Problem statement: Your output should be the lines from the start of the data through the line containing "eapply sublist_NoDup; [exact", exactly and nothing more.

··· Data for analysis ···

Lemma client_freed a a' H live p s i req G' fl' :
  Client a H live → (p, mkBlock s (Used i req)) ∈ spots H → Inv a' G' fl' → heap_of G' = release_block p H →
  next_allocation_id_ (pool a') = next_allocation_id_ (pool a) →
  stats_ (pool a') = count_free s (stats_ (pool a)) → memory_limit_ a' = memory_limit_ a →
  visits a' = visits a → region_visitors_ a' = region_visitors_ a →
  owned (suballocator_ a') = owned (suballocator_ a) →
  Client a' (release_block p H) (filter (λ x, x.1 ≠ p) live).
Proof.
  intros Hc Hp Hi' Hh Hid Hst Hlim Hv Hvs Ho. destruct (cl_inv _ _ _ Hc) as (G&fl&Hi&HG).
  pose proof (spots_nodup _ _ _ (inv_rep _ _ _ Hi)) as Hnd. rewrite HG in Hnd.
  pose proof (release_block_used _ _ _ _ _ Hnd Hp) as Hperm.
  destruct (client_sizes _ _ _ Hc) as [Hsz Hl39]. pose proof (sizes_perm _ _ Hperm) as Hsum. cbn [sizes snd b_size] in Hsum.
  pose proof (cl_req _ _ _ Hc) as Hreq. rewrite Hperm in Hreq. apply Forall_cons in Hreq as [Hreq1 Hreq].
  cbn [snd b_size] in Hreq1. assert (Hsn : 0 <= sizes (in_use_blocks (release_block p H))).
  { apply sizes_nonneg. eapply Forall_impl; [exact Hreq|]. cbn. lia. }
  pose proof (cl_ids _ _ _ Hc) as Hids. rewrite Hperm, fmap_cons in Hids. apply NoDup_cons in Hids as [_ Hids].
  pose proof (cl_old _ _ _ Hc) as Hold. rewrite Hperm in Hold. apply Forall_cons in Hold as [_ Hold].
  pose proof (cl_max _ _ _ Hc) as Hmax.
  constructor; try done.
  - by eexists _, _.
  - rewrite (cl_live _ _ _ Hc), Hperm, fmap_cons. rewrite filter_cons_False by (cbn; auto).
    rewrite filter_keeps_all; [done|]. apply Forall_fmap, Forall_forall. intros x Hx. cbn. intros Heq.
    assert (Hndu : NoDup ((in_use_blocks H).*1)).
    { eapply sublist_NoDup; [exact Hnd|]. apply fmap_sublist, sublist_filter. }
    rewrite Hperm, fmap_cons in Hndu. apply NoDup_cons in Hndu as [Hno _]. apply Hno.
    apply list_elem_of_fmap. by exists x.
  - rewrite Hid. apply Hc.
  - by rewrite Hid.
  - rewrite Hst. cbn [count_free bytes_in_use]. rewrite (cl_bytes _ _ _ Hc), i64_small; [lia|]. unfold is_i64. lia.
  - rewrite Hst, Hlim. cbn [count_free max_bytes_in_use]. lia.
  - rewrite Hv, Hvs, Ho. apply Hc.
Qed.

Lemma client_kept a a' H live G' fl' :
  Client a H live → Inv a' G' fl' → heap_of G' = H → same_counters (pool a) (pool a') →
  memory_limit_ a' = memory_limit_ a → region_visitors_ a' = region_visitors_ a → visits a' = visits a →
  owned (suballocator_ a') = owned (suballocator_ a) → Client a' H live.
Proof.
  intros [] Hi' Hh [Hsid Hsst] Hlim Hvs Hv Ho. constructor; rewrite ?Hsid, ?Hsst, ?Hlim, ?Hv, ?Hvs, ?Ho; try done.
  by eexists _, _.
Qed.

···

Solution to this problem:
Lemma client_freed a a' H live p s i req G' fl' :
  Client a H live → (p, mkBlock s (Used i req)) ∈ spots H → Inv a' G' fl' → heap_of G' = release_block p H →
  next_allocation_id_ (pool a') = next_allocation_id_ (pool a) →
  stats_ (pool a') = count_free s (stats_ (pool a)) → memory_limit_ a' = memory_limit_ a →
  visits a' = visits a → region_visitors_ a' = region_visitors_ a →
  owned (suballocator_ a') = owned (suballocator_ a) →
  Client a' (release_block p H) (filter (λ x, x.1 ≠ p) live).
Proof.
  intros Hc Hp Hi' Hh Hid Hst Hlim Hv Hvs Ho. destruct (cl_inv _ _ _ Hc) as (G&fl&Hi&HG).
  pose proof (spots_nodup _ _ _ (inv_rep _ _ _ Hi)) as Hnd. rewrite HG in Hnd.
  pose proof (release_block_used _ _ _ _ _ Hnd Hp) as Hperm.
  destruct (client_sizes _ _ _ Hc) as [Hsz Hl39]. pose proof (sizes_perm _ _ Hperm) as Hsum. cbn [sizes snd b_size] in Hsum.
  pose proof (cl_req _ _ _ Hc) as Hreq. rewrite Hperm in Hreq. apply Forall_cons in Hreq as [Hreq1 Hreq].
  cbn [snd b_size] in Hreq1. assert (Hsn : 0 <= sizes (in_use_blocks (release_block p H))).
  { apply sizes_nonneg. eapply Forall_impl; [exact Hreq|]. cbn. lia. }
  pose proof (cl_ids _ _ _ Hc) as Hids. rewrite Hperm, fmap_cons in Hids. apply NoDup_cons in Hids as [_ Hids].
  pose proof (cl_old _ _ _ Hc) as Hold. rewrite Hperm in Hold. apply Forall_cons in Hold as [_ Hold].
  pose proof (cl_max _ _ _ Hc) as Hmax.
  constructor; try done.
  - by eexists _, _.
  - rewrite (cl_live _ _ _ Hc), Hperm, fmap_cons. rewrite filter_cons_False by (cbn; auto).
    rewrite filter_keeps_all; [done|]. apply Forall_fmap, Forall_forall. intros x Hx. cbn. intros Heq.
    assert (Hndu : NoDup ((in_use_blocks H).*1)).
    { eapply sublist_NoDup; [exact Hnd|]. apply fmap_sublist, sublist_filter. }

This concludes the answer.